Acme has kicked the public relations battle into high gear. It is sending all sorts of mailings to employees. Instead of standard supermarket advertising that talks about low prices for boneless breasts of chicken, there are advertisements touting Acme as a great place to work. Acme's chief executive made a visit to the newspaper and the company has just now joined the Inquirer's food drive as a partner. Why? Acme could have its own food drive. Heck, all the food is right there in its stores. But it is nice to get someone with access to ink to be co-sponsor. Maybe Local 1776 could also partner with the Inquirer in its food drive. With all these partners,we'd get to feed more poor people, and that's a good thing.
There's all sorts of talk about wages and benefits. That's a lot of rhetoric, but eventually that gets split somewhere in the middle. It's like watching a ballet, although nowhere near as pretty.

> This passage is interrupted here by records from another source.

Lemma run_fresh ops k e : any_inv e -> fresh k e -> k + outs ops <= EXT_PORTS ->
  exists k', k' <= k + outs ops /\ fresh k' (nat_run ops e) /\ any_inv (nat_run ops e).
Proof.
  revert k e. induction ops as [|op ops IH]; intros k e He Hf Ho.
  - exists k. simpl. split; [unfold outs; simpl; lia|done].
  - rewrite outs_cons in *. pose proof (outs_nonneg ops).
    destruct (fresh_step k e op He Hf) as (k' & Hk' & Hf'); [destruct op; lia|].
    destruct (IH k' (nat_apply e op)) as (k2 & H1 & H2); [by apply any_inv_step|done|lia|].
    exists k2. split; [lia|done].
Qed.

(** A translated TCP or UDP packet: the session that was found or made for it, and the
    rewritten bytes. *)
Lemma outbound_flow e b e1 p1 k : any_inv e -> bytes_ok b -> ihl_ok b -> is_u32 (wan_ip_nbo e) ->
  flow_of (parse b) = Some k -> process_outbound e (parse b) = (true, e1, p1) ->
  exists idx r, live idx k r 0 e1 /\ p1 = with_span (parse b) (raw_span p1) /\
    laid_out_as b (raw_span p1) /\ flow_of p1 = Some (MkFlowKey (wan_ip_nbo e) (daddr k) r (dport k)).
Proof.
  intros Hinv Hb Hihl Hwan Hflow Hout.
  destruct (outbound_env e (parse b) Hinv) as [_ Et]. rewrite Hout in Et. simpl in Et.
  destruct (outbound_true _ _ _ _ _ _ Hinv (fun _ _ => I) (fun _ _ _ _ => I) Hout)
    as [(s & d & c & k' & r & Hv & Hf & Hu & Hx & Hp & ->)|(icmp & sa & da & id & r & Hv & _)].
  - rewrite Hflow in Hf. injection Hf as <-.
    destruct (probe_session_result _ _ _ _ _ _ _ _ _ (inv_tcp _ _ _ Hinv) I Hp)
      as (idx & Hi & _ & _ & Ha & Hkey & Hport & Hlast).
    { intros ->. unfold ext_range in Hx. by vm_compute in Hx; destruct Hx. }
    exists idx, r. split; [split; try done; rewrite Hlast, Et, Z.sub_diag; done|]. split; [done|].
    split; [apply (rewrite_tuple_layout b s d c); auto|].
    apply (rewrite_tuple_flow b s d c k _ r Hb Hihl Hwan Hu Hv Hflow).
  - apply icmp_view_proto in Hv. unfold flow_of in Hflow.
    destruct (tcp_view (parse b)) as [[ip [[s d] c]]|] eqn:Ev; [|done].
    destruct (tcp_view_proto _ _ _ _ _ Ev) as [[E _]|[E _]]; congruence.
Qed.

(** A packet for another host than the WAN address is not taken for a reply. *)
Lemma inbound_elsewhere e p k : any_inv e -> flow_of p = Some k -> daddr k <> wan_ip_nbo e ->
  process_inbound e p = (false, e, p).
Proof.
  intros He Hf Hne. rewrite process_inbound_eq by (by eapply nat_inv_seqs). unfold flow_of in Hf.
  destruct (tcp_view p) as [[ip [[s d] c]]|]; [|done]. injection Hf as <-. cbv zeta.
  apply Z.eqb_neq in Hne. cbn [daddr view_key] in Hne. by rewrite Hne.
Qed.

(** A reply that finds a live session of its flow is translated. *)
Lemma inbound_accepts e q idx k r : any_inv e -> bytes_ok q -> ihl_ok q ->
  is_u32 (saddr k) -> is_u16 (sport k) -> 0 <= idx < MAX_SESSIONS ->
  ns_active (session e idx) = true -> ns_key (session e idx) = k ->
  ns_external_port (session e idx) = r -> port_index e (ntohs r) = idx ->
  flow_of (parse q) = Some (MkFlowKey (daddr k) (wan_ip_nbo e) (dport k) r) ->
  exists e3 q', process_inbound e (parse q) = (true, e3, q') /\
    q' = with_span (parse q) (raw_span q') /\ laid_out_as q (raw_span q') /\
    flow_of q' = Some (MkFlowKey (daddr k) (saddr k) (dport k) (sport k)).
Proof.
  intros He Hq Hihl Hsa Hsp Hi Ha Hk Hr Hm Hf. rewrite process_inbound_eq by (by eapply nat_inv_seqs).
  pose proof Hf as Hf'. unfold flow_of in Hf'. rewrite parse_span in *.
  destruct (tcp_view (parse q)) as [[ip [[s d] c]]|] eqn:Ev; [|done].
  destruct (tcp_view_parse _ _ _ _ _ Ev) as (-> & _). cbv zeta.
  cbn [fmap option_fmap option_map view_key] in Hf'.
  set (x1 := get32 q (14 + IPv4Header.saddr)) in *. set (x2 := get32 q (14 + IPv4Header.daddr)) in *.
  injection Hf' as H1 H2 H3 H4. rewrite H1, H2, H3, H4, Hm, Ha, Hk, Hr, !Z.eqb_refl.
  destruct (Z.ltb_spec idx 0); [lia|]. destruct (Z.leb_spec MAX_SESSIONS idx); [lia|].
  eexists _, _. split; [done|]. split; [done|]. split; [apply (rewrite_tuple_layout q s d c); auto|].
  exact (proj2 (rewrite_tuple_flow q s d c _ _ _ Hq Hihl Hsa Hsp Ev Hf)).
Qed.

(** C1: replies come back. Let an outbound TCP or UDP packet of flow [k] be translated
    after some run [ops1], giving it an external port; let anything at all happen
    afterwards ([ops2]: other flows, packets, address changes) except that at most
    300 ticks pass, and let the engine see at most 50001 outbound packets in total, as
    many as there are external ports. Then a reply from the remote end to the
    external port is accepted and its destination rewritten to the original inside
    address and port. *)
Theorem nat_reply_delivered (ops1 ops2 : list nat_op) (b q : list Z) (e1 : t) (p1 : ParsedPacket)
    (k k1 : FlowKey)
    (Hops : Forall nat_op_ok (ops1 ++ NOut b :: ops2))
    (Hmany : outs (ops1 ++ NOut b :: ops2) <= EXT_PORTS) (Hticks : ticks ops2 <= 300)
    (Hihl : ihl_ok b) (Hflow : flow_of (parse b) = Some k)
    (Hout : process_outbound (nat_run ops1 make) (parse b) = (true, e1, p1))
    (Hflow1 : flow_of p1 = Some k1)
    (Hq : bytes_ok q) (Hqihl : ihl_ok q)
    (Hreply : flow_of (parse q)
       = Some (MkFlowKey (daddr k) (wan_ip_nbo (nat_run ops2 e1)) (dport k) (sport k1))) :
  exists e3 q', process_inbound (nat_run ops2 e1) (parse q) = (true, e3, q') /\
    flow_of q' = Some (MkFlowKey (daddr k) (saddr k) (dport k) (sport k)).
Proof.
  apply Forall_app in Hops as [Hops1 Hops2]. inversion Hops2 as [|? ? Hb _]; subst. simpl in Hb.
  assert (outs (ops1 ++ NOut b :: ops2) = outs ops1 + 1 + outs ops2) as Eo.
  { unfold outs. rewrite List.filter_app, length_app. simpl. lia. }
  pose proof (outs_nonneg ops2). pose proof (nat_run_wan ops1 Hops1) as Hwan.
  destruct (run_fresh ops1 0 make) as (k0 & Hk0 & Hf0 & Hi0); [apply make_inv|apply fresh_make|lia|].
  destruct (outbound_flow (nat_run ops1 make) b e1 p1 k) as (idx & r & Hl & _ & _ & Hf1); [done..|].
  rewrite Hflow1 in Hf1. injection Hf1 as ->. cbn [sport] in *.
  destruct (fresh_step k0 (nat_run ops1 make) (NOut b) Hi0 Hf0) as (k2 & Hk2 & Hf2); [lia|].
  pose proof (any_inv_step _ (NOut b) Hi0) as Hi1. simpl in Hf2, Hi1. rewrite Hout in Hf2, Hi1.
  destruct (run_live ops2 idx k r 0 k2 e1) as (k3 & Hf3 & Hi3 & [Hidx Ha Hkey Hport _]);
    [done|done|done|lia|lia|lia|].
  pose proof (flow_of_ok b k Hb Hflow) as (Hsa & _ & Hsp & _).
  pose proof (fr_map _ _ Hf3 idx Ha) as Hmap. rewrite Hport in Hmap.
  destruct (inbound_accepts (nat_run ops2 e1) q idx k r) as (e3 & q' & E & _ & _ & Hf); [done..|]. by exists e3, q'.
Qed.

Lemma nat_reply_delivered_witness :
  let ops1 := [NSetWan w_wan; NTick] in
  let ops2 := [NTick; NOut w_icmp; NIn w_udp; NTick] in
  let e1 := snd (fst (process_outbound (nat_run ops1 make) (parse w_udp))) in
  exists e3 q', process_inbound (nat_run ops2 e1) (parse w_udp_reply) = (true, e3, q') /\
    flow_of q' = Some (MkFlowKey w_ext w_lan (htons 12345) (htons 54321)).
Proof.
  intros ops1 ops2 e1. set (out := process_outbound (nat_run ops1 make) (parse w_udp)).
  assert (out = (true, e1, snd out)) as Eo.
  { assert (fst (fst out) = true) as E1 by (vm_compute; reflexivity). subst e1. fold out.
    destruct out as [[ok e'] q']. cbn in *. rewrite E1. reflexivity. }
  refine (nat_reply_delivered ops1 ops2 w_udp w_udp_reply e1 (snd out)
    (MkFlowKey w_lan w_ext (htons 54321) (htons 12345))
    (MkFlowKey w_wan w_ext (htons 10000) (htons 12345)) _ _ _ _ _ Eo _ _ _ _).
  - constructor; [vm_compute; split; [discriminate|reflexivity]|].
    repeat first [constructor; [exact I|]
                 | constructor; [apply bytes_okb_ok; vm_compute; reflexivity|]
                 | constructor].
  - vm_compute. discriminate.
  - vm_compute. discriminate.
  - vm_compute. discriminate.
  - vm_compute. reflexivity.
  - vm_compute. reflexivity.
  - apply bytes_okb_ok. vm_compute. reflexivity.
  - vm_compute. discriminate.
  - vm_compute. reflexivity.
Defined.
Record t := Mk { pool : gmap nat PacketSlot; head_ix : nat; tail_ix : nat; count : nat }.
Definition init : t := Mk ∅ 0 0 0.

(** [memcpy] into the slot leaves the rest of its old payload behind. *)
Definition push (pkt : list Z) (q : t) : bool * t :=
  if (count q =? Capacity)%nat || (2048 <? length pkt)%nat then (false, q)
  else
    let slot := aget slot0 (pool q) (tail_ix q) in
    let slot' := MkSlot (u16 (Z.of_nat (length pkt)))
                        (pkt ++ drop (length pkt) (payload slot)) in
    (true, Mk (aset (pool q) (tail_ix q) slot') (head_ix q)
              ((tail_ix q + 1) mod Capacity) (count q + 1)).

Definition slot_view (s : PacketSlot) : list Z := take (Z.to_nat (size s)) (payload s).

(** An empty span when there is nothing queued. *)
Definition front (q : t) : list Z :=
  if (count q =? 0)%nat then []
  else slot_view (aget slot0 (pool q) (head_ix q)).

Definition pop (q : t) : t :=
  if (0 <? count q)%nat
  then Mk (pool q) ((head_ix q + 1) mod Capacity) (tail_ix q) (count q - 1)
  else q.

Definition empty (q : t) : bool := (count q =? 0)%nat.

Definition contents (q : t) : list (list Z) :=
  window Capacity (fun i => slot_view (aget slot0 (pool q) i)) (head_ix q) (count q).
Definition wf (q : t) : Prop :=
  (head_ix q < Capacity)%nat /\ (count q <= Capacity)%nat /\
  tail_ix q = ((head_ix q + count q) mod Capacity)%nat.

Lemma za_contents_length q : length (contents q) = count q.
Proof. apply window_length. Qed.

Lemma za_push_accept q pkt : wf q -> (length pkt <= 2048)%nat -> (count q < Capacity)%nat ->
  exists q', push pkt q = (true, q') /\ wf q' /\ contents q' = contents q ++ [pkt].
Proof.
  intros (Hh & Hc & Ht) Hp Hn. unfold push.
  destruct (Nat.eqb_spec (count q) Capacity); [lia|].
  destruct (Nat.ltb_spec 2048 (length pkt)); [lia|]. simpl.
  eexists; split; [done|]. split.
  { split; [done|]. simpl. split; [lia|]. rewrite Ht, Nat.Div0.add_mod_idemp_l.
    f_equal. lia. }
  unfold contents at 1. simpl. rewrite Nat.add_1_r. unfold contents.
  rewrite <- (window_write Capacity) by lia. apply window_ext. intros k _.
  rewrite aget_set, <- Ht. case_decide; [|done]. unfold slot_view. simpl.
  rewrite u16_id by wordlia. rewrite Nat2Z.id. by rewrite take_app_length.
Qed.

Lemma front_head q : wf q -> front q = default [] (head (contents q)).
Proof.
  intros (Hh & Hc & Ht). unfold front, contents.
  destruct (Nat.eqb_spec (count q) 0) as [->|Hne]; [done|].
  assert (exists n, count q = S n) as [n ->] by (exists (count q - 1)%nat; lia).
  rewrite window_cons. simpl. by rewrite Nat.mod_small.
Qed.

Lemma za_pop_refines q : wf q -> wf (pop q) /\ contents (pop q) = tail (contents q).
Proof.
  intros (Hh & Hc & Ht). unfold pop. destruct (Nat.ltb_spec 0 (count q)) as [Hn|Hn].
  - assert (exists n, count q = S n) as [n E] by (exists (count q - 1)%nat; lia).
    unfold wf, contents at 2. rewrite E, window_cons. simpl. rewrite Nat.sub_0_r.
    split; [|done]. split; [apply Nat.mod_upper_bound; lia|]. split; [lia|].
    rewrite Nat.Div0.add_mod_idemp_l, Ht, E. f_equal. lia.
  - split; [done|]. unfold contents. by replace (count q) with 0%nat by lia.
Qed.
End ZeroAlloc.
End ZeroAllocRingBuffer.

#[global] Instance zeroalloc_fifo (Capacity : nat) : Fifo ZeroAllocRingBuffer.t (list Z) := {|
  fq_ok := ZeroAllocRingBuffer.wf Capacity;
  fq_list := ZeroAllocRingBuffer.contents Capacity;
  fq_cap := Capacity;
  fq_fits := fun pkt => (length pkt <=? 2048)%nat;
  fq_push := ZeroAllocRingBuffer.push Capacity;
  fq_front := fun q => if ZeroAllocRingBuffer.empty q then None
                       else Some (ZeroAllocRingBuffer.front q);
  fq_pop := ZeroAllocRingBuffer.pop Capacity
|}.

Lemma zeroalloc_fifo_laws (Capacity : nat) : @FifoLaws _ _ (zeroalloc_fifo Capacity).
Proof.
  split; simpl.
  - intros q a Hok Ha Hl. rewrite ZeroAllocRingBuffer.za_contents_length in Hl.
    apply ZeroAllocRingBuffer.za_push_accept; [done|boollia|done].
  - intros q a Hok Hf. rewrite ZeroAllocRingBuffer.za_contents_length in Hf.
    unfold ZeroAllocRingBuffer.push. rewrite Nat.ltb_antisym.
    destruct Hf as [Hf|Hf]; rewrite Hf; [by rewrite orb_true_r|by rewrite Nat.eqb_refl].
  - intros q Hok. unfold ZeroAllocRingBuffer.empty.
    pose proof (ZeroAllocRingBuffer.za_contents_length Capacity q) as Hl.
    rewrite (ZeroAllocRingBuffer.front_head Capacity q Hok).
    destruct (ZeroAllocRingBuffer.contents Capacity q); simpl in *; by rewrite <- Hl.
  - intros q Hok. by apply ZeroAllocRingBuffer.za_pop_refines.
  - intros q Hok. by apply ZeroAllocRingBuffer.za_pop_refines.
  - intros q Hok. rewrite ZeroAllocRingBuffer.za_contents_length. apply Hok.
Qed.

(** A finite sequence of operations on a queue, and what an ideal bounded FIFO
    answers to it: pushes report acceptance, pops return the oldest element. *)
Inductive fifo_op (A : Type) := OpPush (a : A) | OpPop.
Arguments OpPush {A}. Arguments OpPop {A}.
Inductive fifo_answer (A : Type) := Pushed (ok : bool) | Popped (a : option A).
Arguments Pushed {A}. Arguments Popped {A}.

Fixpoint fifo_run {Q A} `{Fifo Q A} (ops : list (fifo_op A)) (q : Q) :
  list (fifo_answer A) * Q :=
  match ops with
  | [] => ([], q)
  | OpPush a :: ops' =>
      let '(ok, q1) := fq_push a q in
      let '(rs, q2) := fifo_run ops' q1 in (Pushed ok :: rs, q2)
  | OpPop :: ops' =>
      let '(rs, q2) := fifo_run ops' (fq_pop q) in (Popped (fq_front q) :: rs, q2)
  end.

Fixpoint ideal_run {A} (cap : nat) (fits : A -> bool) (ops : list (fifo_op A)) (l : list A) :
  list (fifo_answer A) * list A :=
  match ops with
  | [] => ([], l)
  | OpPush a :: ops' =>
      let ok := fits a && (length l <? cap)%nat in
      let '(rs, l2) := ideal_run cap fits ops' (if ok then l ++ [a] else l) in
      (Pushed ok :: rs, l2)
  | OpPop :: ops' =>
      let '(rs, l2) := ideal_run cap fits ops' (tail l) in (Popped (head l) :: rs, l2)
  end.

I'm betting both sides are dueling the hardest over the leased-space issue. Acme wants to be able to lease up to 8,000 square feet of space to outside vendors to run, for example, the meat department, where union butchers, who are well-trained in a trade, probably earn more than union stock clerks. With leased departments, especially high-end departments, vendors could bring in non-union workers and the union would, overall, have less clout in the store, diminishing its power to negotiate decent wages and benefits in future negotiations.
Acme, of course, has access to dollars to buy public relations. The clerks and cashiers in the supermarket don't have the cash personally, but they have something management doesn't have. That's daily contact with an important influencer in this deal -- the customer who is actually spending money at the store, sometimes shopping on a daily basis. One of my biggest beefs in any store is a cashier or clerk who can't say "hello" or "thank you." In this public relations war, those little niceties, which cost nothing, will be priceless.